§ **TASK STATEMENT**
From the data below, return the exact lines starting at the line containing "intros _. exact Ev." and ending at the line containing "[_parse_float] returns and", both included, and nothing else.

+ + + + + + +

Lemma py_float_shape s f :
  py_float s = Ret f ->
  all_chars numeral_char s = true /\ isdigit (remove_dots s) = true.
Proof.
  intros H. destruct (py_float_cases s f H) as (ip & fp & Hip & Hfp & Hne & Hs & _).
  assert (Nip : all_chars numeral_char ip = true)
    by (apply (all_chars_impl is_digit); [apply digit_is_numeral|exact Hip]).
  assert (Nfp : all_chars numeral_char fp = true)
    by (apply (all_chars_impl is_digit); [apply digit_is_numeral|exact Hfp]).
  destruct Hs as [[-> ->]| ->].
  - split; [exact Nip|].
    rewrite (remove_dots_digits _ Hip). apply isdigit_all; [|exact Hip].
    rewrite append_empty_r in Hne. exact Hne.
  - split.
    + rewrite all_chars_app. cbn [all_chars]. rewrite Nip, Nfp. reflexivity.
    + rewrite remove_dots_app. cbn [remove_dots]. rewrite Ascii.eqb_refl.
      rewrite (remove_dots_digits _ Hip), (remove_dots_digits _ Hfp).
      apply isdigit_all; [exact Hne|]. rewrite all_chars_app, Hip, Hfp. reflexivity.
Qed.

(** *** Values *)

Lemma digits_value_nonneg s acc : (0 <= acc)%Z -> (0 <= digits_value acc s)%Z.
Proof.
  revert acc. induction s as [|c s IH]; intros acc Hacc; cbn [digits_value]; [exact Hacc|].
  apply IH. unfold digit_val. lia.
Qed.

Lemma decimal_value_nonneg ip fp : (0 <= decimal_value ip fp)%Q.
Proof.
  unfold decimal_value.
  apply Qle_shift_div_l.
  - change 0%Q with (inject_Z 0). rewrite <- Zlt_Qlt. apply Z.pow_pos_nonneg; lia.
  - rewrite Qmult_0_l. change 0%Q with (inject_Z 0). rewrite <- Zle_Qle.
    apply digits_value_nonneg. lia.
Qed.

Lemma fnorm_below q : (q < FLOAT_OVERFLOW)%Q -> fnorm q = Fin (Qred q).
Proof.
  intros H. unfold fnorm.
  destruct (Qle_bool FLOAT_OVERFLOW q) eqn:E; [|reflexivity].
  apply Qle_bool_iff in E. exfalso. exact (Qlt_not_le _ _ H E).
Qed.

Lemma py_float_nonneg s x : py_float s = Ret (Fin x) -> (0 <= x)%Q.
Proof.
  intros H. destruct (py_float_cases s _ H) as (ip & fp & _ & _ & _ & _ & Hx).
  unfold fnorm in Hx. destruct (Qle_bool _ _); [discriminate|].
  injection Hx as ->. rewrite Qred_correct. apply decimal_value_nonneg.
Qed.

(** The mean of two finite numbers whose sum does not overflow. *)
Lemma mean_of_two x y :
  (0 <= x)%Q -> (0 <= y)%Q -> (x + y < FLOAT_OVERFLOW)%Q ->
  exists m, mean [Fin x; Fin y] = Fin m /\ (m == (x + y) / 2)%Q.
Proof.
  intros Hx Hy Hsum. unfold mean, fsum. cbn [fold_left fadd List.length].
  assert (H1 : (0 + x < FLOAT_OVERFLOW)%Q).
  { rewrite Qplus_0_l. apply Qle_lt_trans with (x + y)%Q; [|exact Hsum].
    rewrite <- (Qplus_0_r x) at 1. apply Qplus_le_r. exact Hy. }
  rewrite (fnorm_below _ H1). cbn [fadd].
  assert (H2 : (Qred (0 + x) + y < FLOAT_OVERFLOW)%Q).
  { rewrite Qred_correct, Qplus_0_l. exact Hsum. }
  rewrite (fnorm_below _ H2). cbn [fdiv_len].
  eexists. split; [reflexivity|].
  rewrite !Qred_correct, Qplus_0_l. reflexivity.
Qed.

(** *** The text [a-b] *)

Lemma split_no_dash s :
  all_chars (fun c => negb (Ascii.eqb c "-")) s = true -> split_go "-" 0 s = [s].
Proof.
  induction s as [|c s IH]; [reflexivity|].
  cbn [all_chars]. intros H. apply andb_true_iff in H as [Hc Hs].
  cbn [split_go]. unfold startswith. cbn [String.prefix].
  destruct (ascii_dec "-" c) as [<-|_]; [discriminate|].
  rewrite (IH Hs). reflexivity.
Qed.

Lemma split_range a b :
  all_chars (fun c => negb (Ascii.eqb c "-")) a = true ->
  all_chars (fun c => negb (Ascii.eqb c "-")) b = true ->
  split "-" (a ++ "-" ++ b) = [a; b].
Proof.
  intros Ha Hb. unfold split.
  induction a as [|c a IH].
  - change ("" ++ "-" ++ b) with (String "-" b).
    cbn [split_go]. unfold startswith. cbn [String.prefix].
    destruct (ascii_dec "-" "-"); [|contradiction].
    replace (String.prefix "" b) with true by (destruct b; reflexivity).
    change (String.length "-" - 1)%nat with 0%nat.
    rewrite (split_no_dash _ Hb). reflexivity.
  - cbn [all_chars] in Ha. apply andb_true_iff in Ha as [Hc Ha].
    rewrite append_cons. cbn [split_go]. unfold startswith. cbn [String.prefix].
    destruct (ascii_dec "-" c) as [<-|_]; [discriminate|].
    rewrite (IH Ha). reflexivity.
Qed.

Lemma contains_dash a b : contains "-" (a ++ "-" ++ b) = true.
Proof.
  induction a as [|c a IH].
  - change ("" ++ "-" ++ b) with (String "-" b). apply startswith_contains.
    unfold startswith. cbn [String.prefix].
    destruct (ascii_dec "-" "-"); [destruct b; reflexivity|contradiction].
  - rewrite append_cons. apply contains_cons, IH.
Qed.

(** A property of the numeral characters and of the dash holds of [a-b]. *)
Lemma range_text_all (Q : ascii -> bool) a b :
  (forall c, numeral_char c = true -> Q c = true) -> Q "-"%char = true ->
  all_chars numeral_char a = true -> all_chars numeral_char b = true ->
  all_chars Q (a ++ "-" ++ b) = true.
Proof.
  intros HQ Hdash Ha Hb.
  rewrite all_chars_app. change ("-" ++ b) with (String "-" b). cbn [all_chars].
  rewrite Hdash, (all_chars_impl numeral_char Q a HQ Ha),
          (all_chars_impl numeral_char Q b HQ Hb).
  reflexivity.
Qed.

(** The ["-"] rule on [a-b] averages [float(a)] and [float(b)]. *)
Lemma dash_rule_range {A : Type} (finish : pyfloat -> res A) a b fa fb :
  py_float a = Ret fa -> py_float b = Ret fb ->
  dash_rule finish (a ++ "-" ++ b)
  = try_except catches_value_error
      (let* r := finish (mean [fa; fb]) in Ret (Some r)) (Ret None).
Proof.
  intros Ha Hb.
  destruct (py_float_shape a fa Ha) as [Na Da].
  destruct (py_float_shape b fb Hb) as [Nb Db].
  assert (Sa : strip a = a).
  { apply strip_id, (all_chars_impl numeral_char); [|exact Na].
    intros c Hc. apply (numeral_char_plain c Hc). }
  assert (Sb : strip b = b).
  { apply strip_id, (all_chars_impl numeral_char); [|exact Nb].
    intros c Hc. apply (numeral_char_plain c Hc). }
  unfold dash_rule. rewrite contains_dash.
  assert (Hstart : startswith "-" (a ++ "-" ++ b) = false).
  { destruct a as [|c a]; [discriminate Da|].
    cbn [all_chars] in Na. apply andb_true_iff in Na as [Hc _].
    destruct (numeral_char_plain c Hc) as (_ & _ & Hd & _).
    rewrite append_cons. unfold startswith. cbn [String.prefix].
    destruct (ascii_dec "-" c) as [<-|_]; [discriminate Hd|reflexivity]. }
  rewrite Hstart. cbn [negb andb].
  rewrite split_range.
  - unfold range_numbers, is_bare_number. cbn [List.filter].
    rewrite Sa, Sb, Da, Db. cbn [mapM bind]. rewrite Sa, Sb, Ha, Hb. reflexivity.
  - apply (all_chars_impl numeral_char); [|exact Na].
    intros c Hc. apply (numeral_char_plain c Hc).
  - apply (all_chars_impl numeral_char); [|exact Nb].
    intros c Hc. apply (numeral_char_plain c Hc).
Qed.

(** On [a-b] the rules before the ["-"] rule do nothing. *)
Lemma range_text_normal a b fa fb :
  py_float a = Ret fa -> py_float b = Ret fb ->
  let s := a ++ "-" ++ b in
  cut_out_of (strip (lower s)) = s /\ contains " or " s = false /\ cut_slash s = s.
Proof.
  intros Ha Hb s.
  destruct (py_float_shape a fa Ha) as [Na _].
  destruct (py_float_shape b fb Hb) as [Nb _].
  assert (Hl : lower s = s).
  { apply lower_id, range_text_all; auto.
    intros c Hc. apply (numeral_char_plain c Hc). }
  assert (Hs : strip s = s).
  { apply strip_id, range_text_all; auto.
    intros c Hc. apply (numeral_char_plain c Hc). }
  assert (Hsp : all_chars (fun c => negb (Ascii.eqb c " ")) s = true).
  { apply range_text_all; auto. intros c Hc. apply (numeral_char_plain c Hc). }
  assert (Hsl : all_chars (fun c => negb (Ascii.eqb c "/")) s = true).
  { apply range_text_all; auto. intros c Hc. apply (numeral_char_plain c Hc). }
  rewrite Hl, Hs. unfold cut_out_of, cut_slash.
  rewrite (contains_first_char " " "out of " s Hsp).
  rewrite (contains_first_char " " "or " s Hsp).
  rewrite (contains_first_char "/" "" s Hsl).
  repeat split.
Qed.

End RangeShape.

(** [round_half_even] is a nearest integer, and the even one at a tie. *)
Lemma round_half_even_nearest (q : Q) :
  (inject_Z (round_half_even q) - (1 # 2) <= q)%Q /\
  (q <= inject_Z (round_half_even q) + (1 # 2))%Q /\
  ((q - inject_Z (Qfloor q) == 1 # 2)%Q -> Z.even (round_half_even q) = true).
Proof.
  unfold round_half_even.
  pose proof (Qfloor_le q) as Hlo. pose proof (Qlt_floor q) as Hhi.
  rewrite inject_Z_plus in Hhi. change (inject_Z 1) with 1%Q in Hhi.
  destruct (q - inject_Z (Qfloor q) ?= 1 # 2)%Q eqn:E.
  - apply Qeq_alt in E.
    destruct (Z.even (Qfloor q)) eqn:Ev.
    + repeat split; try lra. intros _. exact Ev.
    + rewrite inject_Z_plus. change (inject_Z 1) with 1%Q.
      repeat split; try lra. intros _.
      rewrite Z.even_add, Ev. reflexivity.
  - apply Qlt_alt in E. repeat split; try lra.
  - apply Qgt_alt in E. rewrite inject_Z_plus. change (inject_Z 1) with 1%Q.
    repeat split; try lra.
Qed.

(** C2. The range rule rounds a midpoint that lies halfway between two
    integers to the even one, where the design document rounds it away
    from zero: "4-5" has the midpoint 4.5, which [_parse_float] returns and
    [_parse_int] turns into 4 (5 away from zero), while "5-6" gives 6 under
    both rules.  The repository's own test of [_parse_int] expects 5 where
    the same [int(round(..))] is applied to the mean 4.5 of "maybe 4 or 5",
    and gets 4.  All the numbers involved are exact binary floats. *)
Theorem C2_tie_rounds_to_even :
  parse_float (PStr "4-5") = Ret (Some (Fin (9 # 2))) /\
  parse_int (PStr "4-5") = Ret (Some 4%Z) /\
  round_half_away (9 # 2) = 5%Z /\
  parse_int (PStr "5-6") = Ret (Some 6%Z) /\
  round_half_away (11 # 2) = 6%Z /\
  parse_int (PStr "maybe 4 or 5") = Ret (Some 4%Z).
Proof. vm_compute. repeat split. Qed.

(** ** Where the update applier can raise *)

Section Faults.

+ + + + + + +

§ **TASK ANSWER**
    + repeat split; try lra. intros _. exact Ev.
    + rewrite inject_Z_plus. change (inject_Z 1) with 1%Q.
      repeat split; try lra. intros _.
      rewrite Z.even_add, Ev. reflexivity.
  - apply Qlt_alt in E. repeat split; try lra.
  - apply Qgt_alt in E. rewrite inject_Z_plus. change (inject_Z 1) with 1%Q.
    repeat split; try lra.
Qed.

(** C2. The range rule rounds a midpoint that lies halfway between two
    integers to the even one, where the design document rounds it away
    from zero: "4-5" has the midpoint 4.5, which [_parse_float] returns and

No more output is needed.